### Aim of the exercise
Write out, word for word, every line in the data below from the one containing "(* ===== verification/EscapeTheory.v ===== *)" to the one containing "never overflows; and", both of them included.
═════ Data shown
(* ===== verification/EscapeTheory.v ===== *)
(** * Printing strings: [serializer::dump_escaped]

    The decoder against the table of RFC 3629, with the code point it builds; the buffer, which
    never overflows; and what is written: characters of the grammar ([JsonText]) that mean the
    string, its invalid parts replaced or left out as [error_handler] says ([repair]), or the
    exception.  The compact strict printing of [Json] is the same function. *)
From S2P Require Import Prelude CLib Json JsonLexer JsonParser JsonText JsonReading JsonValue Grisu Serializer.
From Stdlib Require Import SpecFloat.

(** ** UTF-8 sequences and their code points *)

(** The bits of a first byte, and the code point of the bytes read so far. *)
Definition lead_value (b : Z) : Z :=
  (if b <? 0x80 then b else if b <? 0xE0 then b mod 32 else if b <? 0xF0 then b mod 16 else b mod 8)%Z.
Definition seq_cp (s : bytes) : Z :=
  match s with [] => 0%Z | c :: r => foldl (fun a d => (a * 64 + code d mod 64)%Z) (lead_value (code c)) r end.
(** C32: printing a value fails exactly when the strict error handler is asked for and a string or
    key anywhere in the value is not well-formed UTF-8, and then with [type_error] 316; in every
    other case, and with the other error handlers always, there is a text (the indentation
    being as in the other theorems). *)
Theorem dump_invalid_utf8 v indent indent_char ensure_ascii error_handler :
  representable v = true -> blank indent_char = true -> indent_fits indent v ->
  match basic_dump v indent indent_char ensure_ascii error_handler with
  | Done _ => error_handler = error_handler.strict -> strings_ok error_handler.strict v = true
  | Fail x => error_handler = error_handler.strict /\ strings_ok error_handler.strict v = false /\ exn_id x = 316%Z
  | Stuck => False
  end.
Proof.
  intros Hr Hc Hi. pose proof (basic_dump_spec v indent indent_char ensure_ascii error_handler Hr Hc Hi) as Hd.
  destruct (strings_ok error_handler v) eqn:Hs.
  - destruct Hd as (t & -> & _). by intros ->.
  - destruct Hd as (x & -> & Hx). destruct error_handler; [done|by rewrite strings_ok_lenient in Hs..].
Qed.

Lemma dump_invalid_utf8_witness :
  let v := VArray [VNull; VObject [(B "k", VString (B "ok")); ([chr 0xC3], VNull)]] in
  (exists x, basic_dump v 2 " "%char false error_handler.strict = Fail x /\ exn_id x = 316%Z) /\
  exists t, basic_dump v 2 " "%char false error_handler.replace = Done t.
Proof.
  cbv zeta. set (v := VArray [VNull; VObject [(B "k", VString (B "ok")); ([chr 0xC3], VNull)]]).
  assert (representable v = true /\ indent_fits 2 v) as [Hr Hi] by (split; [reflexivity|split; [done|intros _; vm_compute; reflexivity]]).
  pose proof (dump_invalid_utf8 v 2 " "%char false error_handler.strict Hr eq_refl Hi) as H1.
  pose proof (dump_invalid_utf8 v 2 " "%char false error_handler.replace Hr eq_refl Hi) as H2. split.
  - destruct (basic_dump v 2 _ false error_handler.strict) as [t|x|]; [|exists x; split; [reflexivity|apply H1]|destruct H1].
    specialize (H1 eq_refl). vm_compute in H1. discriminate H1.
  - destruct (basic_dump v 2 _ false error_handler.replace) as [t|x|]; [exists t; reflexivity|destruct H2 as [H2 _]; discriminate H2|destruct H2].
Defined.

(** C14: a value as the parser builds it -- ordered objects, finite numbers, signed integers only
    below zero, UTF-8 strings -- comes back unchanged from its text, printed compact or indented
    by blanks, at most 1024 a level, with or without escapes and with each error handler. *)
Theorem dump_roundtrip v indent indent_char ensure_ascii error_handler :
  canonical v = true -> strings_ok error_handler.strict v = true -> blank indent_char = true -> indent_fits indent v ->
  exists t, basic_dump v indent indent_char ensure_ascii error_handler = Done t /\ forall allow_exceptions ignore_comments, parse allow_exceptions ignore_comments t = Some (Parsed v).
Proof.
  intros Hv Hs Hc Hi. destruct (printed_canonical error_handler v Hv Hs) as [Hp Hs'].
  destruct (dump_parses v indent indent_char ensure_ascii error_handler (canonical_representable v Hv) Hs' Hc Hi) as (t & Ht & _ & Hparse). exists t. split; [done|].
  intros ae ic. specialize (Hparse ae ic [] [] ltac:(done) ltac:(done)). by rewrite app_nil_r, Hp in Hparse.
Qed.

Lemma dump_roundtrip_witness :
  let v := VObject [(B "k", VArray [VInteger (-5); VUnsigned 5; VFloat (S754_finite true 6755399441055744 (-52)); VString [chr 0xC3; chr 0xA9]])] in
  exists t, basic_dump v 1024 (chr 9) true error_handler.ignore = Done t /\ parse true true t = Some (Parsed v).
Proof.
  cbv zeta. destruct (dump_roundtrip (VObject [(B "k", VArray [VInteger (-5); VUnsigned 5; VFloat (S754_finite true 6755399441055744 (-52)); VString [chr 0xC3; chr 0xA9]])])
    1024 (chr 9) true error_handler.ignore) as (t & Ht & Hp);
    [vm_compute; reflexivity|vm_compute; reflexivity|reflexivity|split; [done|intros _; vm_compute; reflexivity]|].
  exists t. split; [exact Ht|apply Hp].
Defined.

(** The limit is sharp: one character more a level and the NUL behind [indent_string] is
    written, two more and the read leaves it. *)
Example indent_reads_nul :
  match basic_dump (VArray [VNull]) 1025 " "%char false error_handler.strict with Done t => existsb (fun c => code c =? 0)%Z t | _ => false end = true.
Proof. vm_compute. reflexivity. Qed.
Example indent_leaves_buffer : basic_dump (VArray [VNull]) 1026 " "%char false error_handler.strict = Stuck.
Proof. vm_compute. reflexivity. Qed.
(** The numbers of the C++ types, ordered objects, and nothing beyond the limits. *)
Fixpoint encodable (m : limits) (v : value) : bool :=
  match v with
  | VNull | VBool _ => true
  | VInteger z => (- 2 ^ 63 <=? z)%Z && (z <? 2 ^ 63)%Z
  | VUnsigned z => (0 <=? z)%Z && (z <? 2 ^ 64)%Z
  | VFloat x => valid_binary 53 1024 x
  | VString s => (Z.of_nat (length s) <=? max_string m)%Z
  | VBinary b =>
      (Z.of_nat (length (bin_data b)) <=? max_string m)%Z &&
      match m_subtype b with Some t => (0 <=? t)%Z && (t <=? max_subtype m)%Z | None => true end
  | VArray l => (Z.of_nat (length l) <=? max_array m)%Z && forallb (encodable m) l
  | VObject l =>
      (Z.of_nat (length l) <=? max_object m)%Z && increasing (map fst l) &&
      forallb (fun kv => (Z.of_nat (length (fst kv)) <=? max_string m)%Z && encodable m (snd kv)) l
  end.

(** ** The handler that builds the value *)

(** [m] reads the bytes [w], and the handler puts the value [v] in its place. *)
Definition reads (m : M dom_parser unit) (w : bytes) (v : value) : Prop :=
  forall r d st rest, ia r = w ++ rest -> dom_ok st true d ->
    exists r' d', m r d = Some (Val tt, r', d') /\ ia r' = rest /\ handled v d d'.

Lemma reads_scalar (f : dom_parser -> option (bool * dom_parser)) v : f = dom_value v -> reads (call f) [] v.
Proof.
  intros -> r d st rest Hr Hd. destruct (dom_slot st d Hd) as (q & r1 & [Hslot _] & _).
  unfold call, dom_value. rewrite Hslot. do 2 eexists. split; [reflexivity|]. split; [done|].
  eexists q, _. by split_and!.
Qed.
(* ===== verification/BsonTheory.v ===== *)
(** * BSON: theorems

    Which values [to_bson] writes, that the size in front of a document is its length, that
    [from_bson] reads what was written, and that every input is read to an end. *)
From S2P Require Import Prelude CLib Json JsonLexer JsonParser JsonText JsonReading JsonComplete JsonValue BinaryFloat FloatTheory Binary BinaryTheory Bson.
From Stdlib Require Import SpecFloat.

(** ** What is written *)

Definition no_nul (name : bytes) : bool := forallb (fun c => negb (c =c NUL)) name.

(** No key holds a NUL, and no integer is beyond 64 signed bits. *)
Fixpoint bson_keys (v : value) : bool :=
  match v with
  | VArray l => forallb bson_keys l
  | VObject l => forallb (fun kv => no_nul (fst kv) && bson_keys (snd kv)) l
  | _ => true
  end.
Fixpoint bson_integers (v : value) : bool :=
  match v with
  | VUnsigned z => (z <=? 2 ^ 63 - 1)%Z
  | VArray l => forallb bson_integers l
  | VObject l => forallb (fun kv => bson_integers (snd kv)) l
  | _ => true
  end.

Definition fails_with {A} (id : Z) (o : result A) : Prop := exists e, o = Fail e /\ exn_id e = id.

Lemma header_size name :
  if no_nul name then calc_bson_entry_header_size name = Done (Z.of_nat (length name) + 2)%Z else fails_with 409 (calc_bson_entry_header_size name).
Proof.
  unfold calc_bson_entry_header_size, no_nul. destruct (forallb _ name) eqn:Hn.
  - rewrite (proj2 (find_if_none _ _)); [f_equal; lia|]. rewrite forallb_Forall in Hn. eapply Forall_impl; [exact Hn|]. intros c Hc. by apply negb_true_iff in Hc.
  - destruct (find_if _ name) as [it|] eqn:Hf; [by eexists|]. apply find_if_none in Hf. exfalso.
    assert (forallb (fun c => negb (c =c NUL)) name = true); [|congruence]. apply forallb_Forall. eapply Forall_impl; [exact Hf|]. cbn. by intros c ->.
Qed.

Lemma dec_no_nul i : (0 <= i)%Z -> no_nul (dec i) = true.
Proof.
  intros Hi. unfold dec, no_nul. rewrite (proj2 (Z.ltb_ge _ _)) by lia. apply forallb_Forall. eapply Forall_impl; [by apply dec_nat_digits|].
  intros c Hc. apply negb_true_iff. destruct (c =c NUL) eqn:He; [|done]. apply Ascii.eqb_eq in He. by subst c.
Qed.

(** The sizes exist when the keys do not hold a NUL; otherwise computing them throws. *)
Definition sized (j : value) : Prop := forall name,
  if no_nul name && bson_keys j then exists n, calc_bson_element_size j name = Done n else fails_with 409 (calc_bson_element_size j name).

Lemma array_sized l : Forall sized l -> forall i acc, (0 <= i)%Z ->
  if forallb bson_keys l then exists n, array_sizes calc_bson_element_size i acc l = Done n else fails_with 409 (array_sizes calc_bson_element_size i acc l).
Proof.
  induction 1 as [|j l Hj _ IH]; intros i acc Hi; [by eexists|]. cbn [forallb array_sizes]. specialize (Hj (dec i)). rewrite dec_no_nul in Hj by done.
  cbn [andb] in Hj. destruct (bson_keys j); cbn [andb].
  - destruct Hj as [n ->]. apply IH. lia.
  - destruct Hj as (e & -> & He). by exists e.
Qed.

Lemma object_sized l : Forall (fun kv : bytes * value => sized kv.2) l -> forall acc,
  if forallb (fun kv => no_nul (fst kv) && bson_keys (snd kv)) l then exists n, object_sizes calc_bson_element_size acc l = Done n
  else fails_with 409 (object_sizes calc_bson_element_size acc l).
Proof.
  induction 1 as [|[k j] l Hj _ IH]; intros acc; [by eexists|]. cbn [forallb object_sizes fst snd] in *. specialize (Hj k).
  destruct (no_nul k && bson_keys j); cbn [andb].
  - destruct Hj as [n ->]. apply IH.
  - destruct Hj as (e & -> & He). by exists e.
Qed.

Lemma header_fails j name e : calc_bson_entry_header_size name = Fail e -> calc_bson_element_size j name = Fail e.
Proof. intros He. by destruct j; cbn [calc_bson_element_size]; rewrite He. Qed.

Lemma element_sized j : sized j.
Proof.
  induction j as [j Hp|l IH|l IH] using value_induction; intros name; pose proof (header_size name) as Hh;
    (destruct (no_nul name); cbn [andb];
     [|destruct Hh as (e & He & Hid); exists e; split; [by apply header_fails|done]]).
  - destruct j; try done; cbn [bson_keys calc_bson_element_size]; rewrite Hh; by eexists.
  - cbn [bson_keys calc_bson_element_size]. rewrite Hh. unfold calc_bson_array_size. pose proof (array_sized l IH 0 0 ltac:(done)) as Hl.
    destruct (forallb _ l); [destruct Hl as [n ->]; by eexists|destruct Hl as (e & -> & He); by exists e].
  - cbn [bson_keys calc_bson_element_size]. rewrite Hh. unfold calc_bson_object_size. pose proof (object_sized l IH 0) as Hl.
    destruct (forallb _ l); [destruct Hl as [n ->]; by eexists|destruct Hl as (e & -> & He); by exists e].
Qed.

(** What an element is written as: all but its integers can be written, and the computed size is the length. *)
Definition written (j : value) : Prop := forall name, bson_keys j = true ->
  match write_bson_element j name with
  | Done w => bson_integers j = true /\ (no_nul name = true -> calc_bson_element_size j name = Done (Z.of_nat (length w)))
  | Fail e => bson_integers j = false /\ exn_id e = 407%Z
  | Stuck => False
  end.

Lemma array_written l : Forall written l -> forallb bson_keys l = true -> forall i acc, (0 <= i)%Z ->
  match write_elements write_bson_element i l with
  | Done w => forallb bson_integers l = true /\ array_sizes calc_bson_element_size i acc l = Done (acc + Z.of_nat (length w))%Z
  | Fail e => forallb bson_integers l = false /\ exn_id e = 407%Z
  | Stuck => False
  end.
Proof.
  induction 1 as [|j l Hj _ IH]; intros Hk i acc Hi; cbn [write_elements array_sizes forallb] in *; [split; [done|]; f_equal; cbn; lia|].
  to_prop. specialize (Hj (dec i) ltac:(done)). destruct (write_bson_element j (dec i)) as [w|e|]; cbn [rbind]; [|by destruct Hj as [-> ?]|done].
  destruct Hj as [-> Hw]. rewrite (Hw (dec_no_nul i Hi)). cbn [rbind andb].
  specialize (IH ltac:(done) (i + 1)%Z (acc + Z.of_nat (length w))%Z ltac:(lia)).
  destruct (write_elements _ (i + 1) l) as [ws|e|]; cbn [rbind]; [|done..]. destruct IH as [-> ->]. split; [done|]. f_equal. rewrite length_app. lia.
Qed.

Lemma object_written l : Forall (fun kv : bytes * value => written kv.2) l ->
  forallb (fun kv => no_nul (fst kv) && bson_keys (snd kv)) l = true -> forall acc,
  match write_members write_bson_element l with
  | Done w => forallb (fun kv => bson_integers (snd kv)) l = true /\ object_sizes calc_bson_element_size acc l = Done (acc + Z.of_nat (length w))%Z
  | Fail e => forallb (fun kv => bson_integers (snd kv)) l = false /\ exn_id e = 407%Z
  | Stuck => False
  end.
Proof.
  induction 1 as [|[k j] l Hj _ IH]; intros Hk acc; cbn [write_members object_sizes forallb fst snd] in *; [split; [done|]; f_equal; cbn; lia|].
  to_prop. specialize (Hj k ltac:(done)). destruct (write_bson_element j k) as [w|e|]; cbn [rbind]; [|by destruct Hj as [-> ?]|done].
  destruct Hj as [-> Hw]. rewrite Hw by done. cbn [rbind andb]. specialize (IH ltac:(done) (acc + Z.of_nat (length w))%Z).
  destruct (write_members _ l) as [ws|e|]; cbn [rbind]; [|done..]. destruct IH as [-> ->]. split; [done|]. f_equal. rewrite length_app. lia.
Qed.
══════════
═════ Data shown
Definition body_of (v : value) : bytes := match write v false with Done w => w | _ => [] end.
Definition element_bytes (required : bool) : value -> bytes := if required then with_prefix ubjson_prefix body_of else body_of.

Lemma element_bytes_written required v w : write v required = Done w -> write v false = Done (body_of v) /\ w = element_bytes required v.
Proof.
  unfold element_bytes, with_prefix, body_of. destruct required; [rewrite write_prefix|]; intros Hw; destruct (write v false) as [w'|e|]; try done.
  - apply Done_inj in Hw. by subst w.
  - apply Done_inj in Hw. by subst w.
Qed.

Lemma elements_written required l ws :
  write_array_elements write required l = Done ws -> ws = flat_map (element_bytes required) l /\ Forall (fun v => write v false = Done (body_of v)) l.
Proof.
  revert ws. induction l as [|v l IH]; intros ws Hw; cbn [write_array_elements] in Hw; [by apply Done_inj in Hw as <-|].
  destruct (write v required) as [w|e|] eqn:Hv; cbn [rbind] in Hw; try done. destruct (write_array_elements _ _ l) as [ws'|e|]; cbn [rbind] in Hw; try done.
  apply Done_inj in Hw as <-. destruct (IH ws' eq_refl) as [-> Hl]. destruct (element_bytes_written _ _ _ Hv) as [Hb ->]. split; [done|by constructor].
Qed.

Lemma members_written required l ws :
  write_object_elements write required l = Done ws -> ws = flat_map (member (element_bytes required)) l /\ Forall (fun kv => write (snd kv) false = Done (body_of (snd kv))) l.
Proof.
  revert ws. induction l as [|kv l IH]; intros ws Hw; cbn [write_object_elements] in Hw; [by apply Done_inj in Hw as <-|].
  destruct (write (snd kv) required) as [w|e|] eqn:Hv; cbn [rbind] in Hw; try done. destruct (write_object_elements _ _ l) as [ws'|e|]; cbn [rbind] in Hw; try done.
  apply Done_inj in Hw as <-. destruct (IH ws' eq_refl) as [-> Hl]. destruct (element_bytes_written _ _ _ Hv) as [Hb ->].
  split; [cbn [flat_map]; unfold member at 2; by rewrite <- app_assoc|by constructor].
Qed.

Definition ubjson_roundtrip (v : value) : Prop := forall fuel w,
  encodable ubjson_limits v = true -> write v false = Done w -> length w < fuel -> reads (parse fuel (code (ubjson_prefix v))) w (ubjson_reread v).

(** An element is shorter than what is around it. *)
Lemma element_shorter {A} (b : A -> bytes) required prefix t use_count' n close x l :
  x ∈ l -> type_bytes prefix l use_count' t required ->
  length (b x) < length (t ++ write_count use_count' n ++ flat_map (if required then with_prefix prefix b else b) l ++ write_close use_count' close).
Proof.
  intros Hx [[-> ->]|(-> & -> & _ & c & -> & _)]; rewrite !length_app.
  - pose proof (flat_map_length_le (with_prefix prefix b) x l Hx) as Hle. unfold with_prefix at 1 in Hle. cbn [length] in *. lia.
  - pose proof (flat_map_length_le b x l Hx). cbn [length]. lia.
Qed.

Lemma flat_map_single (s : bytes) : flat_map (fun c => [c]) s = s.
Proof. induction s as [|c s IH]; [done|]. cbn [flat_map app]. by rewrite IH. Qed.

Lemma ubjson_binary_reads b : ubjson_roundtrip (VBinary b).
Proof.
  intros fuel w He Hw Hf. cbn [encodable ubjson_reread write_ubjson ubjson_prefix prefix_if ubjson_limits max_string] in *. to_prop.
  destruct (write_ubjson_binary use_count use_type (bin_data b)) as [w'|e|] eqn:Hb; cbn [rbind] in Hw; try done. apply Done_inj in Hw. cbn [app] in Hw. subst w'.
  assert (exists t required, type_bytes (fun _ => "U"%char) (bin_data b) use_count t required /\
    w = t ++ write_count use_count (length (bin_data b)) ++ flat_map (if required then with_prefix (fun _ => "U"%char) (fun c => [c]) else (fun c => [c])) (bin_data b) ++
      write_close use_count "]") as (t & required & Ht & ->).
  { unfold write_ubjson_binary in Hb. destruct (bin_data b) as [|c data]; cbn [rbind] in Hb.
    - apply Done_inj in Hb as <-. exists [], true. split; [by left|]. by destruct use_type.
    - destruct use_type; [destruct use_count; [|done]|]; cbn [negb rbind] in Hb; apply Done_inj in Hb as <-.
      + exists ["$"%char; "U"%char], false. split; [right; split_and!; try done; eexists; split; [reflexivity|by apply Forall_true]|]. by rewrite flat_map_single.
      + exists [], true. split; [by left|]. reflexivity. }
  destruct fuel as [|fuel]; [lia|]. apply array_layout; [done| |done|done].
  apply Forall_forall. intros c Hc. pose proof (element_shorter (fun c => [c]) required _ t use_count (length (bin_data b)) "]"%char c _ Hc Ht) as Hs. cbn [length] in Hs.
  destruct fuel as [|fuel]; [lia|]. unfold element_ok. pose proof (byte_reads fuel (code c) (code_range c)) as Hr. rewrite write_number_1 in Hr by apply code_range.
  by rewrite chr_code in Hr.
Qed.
══════════
### Result of the exercise
(* ===== verification/EscapeTheory.v ===== *)
(** * Printing strings: [serializer::dump_escaped]

    The decoder against the table of RFC 3629, with the code point it builds; the buffer, which
    never overflows; and what is written: characters of the grammar ([JsonText]) that mean the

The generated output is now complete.